Hablando de Federico García Lorca

Cuando aprobé la Reválidade sexto mi padre, Pepelópez, me regaló las Obras completas de Federico García Lorca, editadas en papel biblia por la editorial Aguilar. La cosa le costó doscientas cincuenta pesetas, que no era moco de pavo en aquellos entonces. Lo pagó, cómo se decía, en «cómodos plazos» de cinco duros al mes a un ditero que acudía puntualmente a cobrarlos. Mi tía Pilar, hermana de mi padre, que me hizo de madre adoptiva, no le sentó bien. La mujer, beata hasta los rulos del pelo, no tenía nada contra el poeta de Fuentevaqueros, pero arrastraba un descomunal miedo por lo que me pudiera pasar a mí simplemente por el hecho de leer a Federico. Pero como ella no llevaba los pantalones en casa se limitó a mandarme que «eso no saliera de casa». Cosa que acepté en clave de pacto, tal como me aconsejó su marido, el maestro confitero Ceferino Isla, el gran fautor de los piononos, el lengendario pastelillo de Santa Fe, capital de la Vega del Genil. El maestro fue mi padre adoptivo, porque mi padre genitor había quedado viudo de Pilica Bullasiendo un jovenzuelo. Naturalmente, cumplí el pacto. No porque yo tuviera noticias del viejo dicho de pacta sunt servanda, sino porque no tenía nada que ganar paseando el volumen por las calles santaferinas. Así es que me dije que era mejor no ir a pollas.
Yo sabía bien poca cosa del poeta. Tan sólo los versos del «lagarto está llorando, la lagarta está llorando» que figuraban en la antología de la lengua castellana que había elaborado don Guillermo Díaz Plaja, el primero que se atrevió a mencionar a nuestro poeta en un libro de texto, un atrevimiento que no fue bien visto por las autoridades franquistas, políticas o académicas. En todo caso, desde muy jovencillo supe que Federico había sido asesinado por la gente del Régimen. Así es que tanto la lectura de las obras completas como la leyenda del poeta significaban mucho para mí, que ya tenía quince años.
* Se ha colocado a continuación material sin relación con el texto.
Lemma dvb_set_dvbt_values_witness :
  setting DTV_GUARD_INTERVAL
    (dvb_set_dvbt host_ok fresh_session 474000 (Some "64QAM") (Some "2/3")
       None 8 8 (Some "1/4") 0 [])
  = Some GUARD_INTERVAL_1_4 /\
  setting DTV_TRANSMISSION_MODE
    (dvb_set_dvbt host_ok fresh_session 474000 (Some "64QAM") (Some "2/3")
       None 8 8 (Some "1/4") 0 [])
  = Some TRANSMISSION_MODE_8K.
Proof.
  destruct (dvb_set_dvbt_values host_ok fresh_session [] 474000 8 8 0
              (Some "64QAM") (Some "2/3") None (Some "1/4"))
    as (_ & _ & _ & Hguard & Htr).
  - intros s [= <-]. reflexivity.
  - intros s [= <-]. reflexivity.
  - intros s. discriminate.
  - intros s [= <-]. reflexivity.
  - vm_compute. split; discriminate.
  - split; [exact Hguard | exact Htr].
Defined.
Y entonces empecé a barruntar la necesidad de hacer un homenaje a nuestro hombre.
Me explico: aquel verano yo ayudaba a un conjunto musical, amigos míos santaferinos --Los italianos, se hacían llamar— para que dieran conciertos. Gracias a mis gestiones pudieron cantar en Radio Atarfe, la emisora de la parroquia, y en otros lugares. Y como se acercaban las fiestas del pueblo, que en aquella época se celebraban en San Miguel, a finales de setiembre, conseguí que fueran contratados por el ayuntamiento con una actuación en la plaza. El repertorio era el Tintarella di luna, Questa piccolissima serenata y otras similares con alguna concesión al gran público como La niña de Puerto Rico, ¿por quién suspira?, que siempre hizo furor en la Vega.
A mi me correspondía hacer de presentador del acto. Así es que subo al estrado, la plaza llena hasta rabiar. Poca gracia me hizo ver allí a mis mayores, desde luego. Ni corto ni perezoso --después del protocolario «un, dos, tres, ¿se oye, se oye?»-- le digo al respetable que, antes de la intervención de Los italianos, un conjunto de fama mundial, voy a recitar un poema de Federico García Lorca: el Llanto por la muerte de Ignacio Sánchez Mejías. Era la primera vez que, desde la guerra, mil o dos mil personas juntas, oían ese nombre. La ovación fue enorme. Y a trompicones recito el largo poema. Otra ovación de gala. Acabo el trabajo, me bajo de la tribunilla y, cuando Los italianos empiezan a enseñar a Renato Carossone cómo hay que cantar, mi tía Pilar me agarra y me suelta la mayor hostia que he recibido en mi vida y me llama zahurdero, desgraciao y otras exageraciones. El maestro Ferino calla, mi padre genitor se rasca la cabeza. Percibo que los dos justifican la hostia como diciendo que eso pasa por romper el pacto.
Hablemos claro: yo no rompí el pacto, pues no saqué el libro de casa. Me atrevo a decir, con perdón, que hice una interpretación creativa del pacto, y nada más. Debo decir que nadie del cuartelillo se presentó en mi casa pidiendo explicaciones. En todo caso, Juan de Dios Calero, corresponsal en la Vegade La Pirenáica, escribió una crónica donde –como era de rigor en los cánones de la emisora-- aquello significó el no va más, y tal y cual. Sé que Calero escribió en su corresponsalía habló de «con un par de cojones». Ramón Mendezona y Teresa Pàmies, eximios locutores de aquella radio, no consideraron pertinente reproducir dicha frase. Radio España Independiente no decía expresiones malsonantes. Juan de Dios lo entendió.